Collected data
(* ===== verification/OvlExported.v ===== *)
(** * What export guarantees

    A handle fits its buffer, leads back to the file that it was made of as
    long as that is in memory -- through a copy up, too --, and looking up the
    path of a directory comes to an end. *)
From S2P Require Import Prelude CString OS OvlOptions OvlVfs OvlHandle OvlLogic OvlLookup OvlLayers OvlIno OvlReaddir OvlDirFile OvlWrite OvlTemp OvlInode OvlCopyUp OvlExport.
Open Scope Z_scope.

(** The aliases of an inode are its dentries. *)
Class AliasLaws {W} (VE : VfsExport W) : Prop := {
  alias_inode s i d : d_find_any_alias s i = Some d → od_inode (odentry_at d (ws_ovl s)) = Some i;
  alias_found s i d : od_inode (odentry_at d (ws_ovl s)) = Some i → d_find_any_alias s i ≠ None
}.

#[export] Instance sb_info_eq_dec : EqDecision sb_info.
Proof. solve_decision. Defined.

Section encoding.
Context {W : Type} {K : Vfs W} {VS : VfsStat W} {VW : VfsWrite W} {VE : VfsExport W} {R : RbLib}.
Context {L : ExportLaws K} {WL : WriteLaws K}.
Implicit Types s : wstate W.
Implicit Types o : vstate W.

(** The real file that names a file of the overlay. *)
Definition real_of (dentry : Z) (up : bool) o : option Z := if up then ovl_dentry_upper dentry o else ovl_dentry_lower dentry o.
Definition is_handle (fb : list ascii) (real : Z) (up : bool) o : Prop :=
  valid_fid (vs_world o) real ∧ fb = handle_of (config_of o) (vs_world o) real up.
Lemma is_handle_encoded fb real up o : is_handle fb real up o → encoded fb real up o.
Proof. intros [[Ht Hb] ->]. by apply handle_encoded. Qed.
Lemma encoded_is_handle real up o fb o' : ovl_encode_real_fh real up o = (inr fb, o') →
  is_handle fb real up o' ∧ o' = set_vs_world (vs_world o') o.
Proof.
  intros H. destruct (ovl_encode_real_fh_inv _ _ _ _ _ H) as (Hs & Ht & Hb & Hfb). split; [|by rewrite Hs].
  split; [done|]. rewrite Hfb. unfold handle_of, config_of. by rewrite Hs.
Qed.
Lemma is_handle_length fb real up o : is_handle fb real up o →
  fb_len fb = Z.of_nat (length fb) ∧ (∃ n, fb_len fb = sizeof_fb + 4 * n ∧ 0 <= n) ∧ fb_len fb <= sizeof_fb + MAX_HANDLE_SZ.
Proof.
  intros [Hv ->]. pose proof (handle_of_fields (config_of o) _ _ up Hv) as (H1 & H2 & _). destruct Hv as [Ht Hb].
  destruct (encode_length _ _ Ht) as [Hd _]. split; [done|]. split; [eauto|]. rewrite H2. lia.
Qed.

#### Exercise prompt:
Search the data above for the word "Lemma", then gather each line in which it appears.

#### Answer:
Lemma is_handle_encoded fb real up o : is_handle fb real up o → encoded fb real up o.
Lemma encoded_is_handle real up o fb o' : ovl_encode_real_fh real up o = (inr fb, o') →
Lemma is_handle_length fb real up o : is_handle fb real up o →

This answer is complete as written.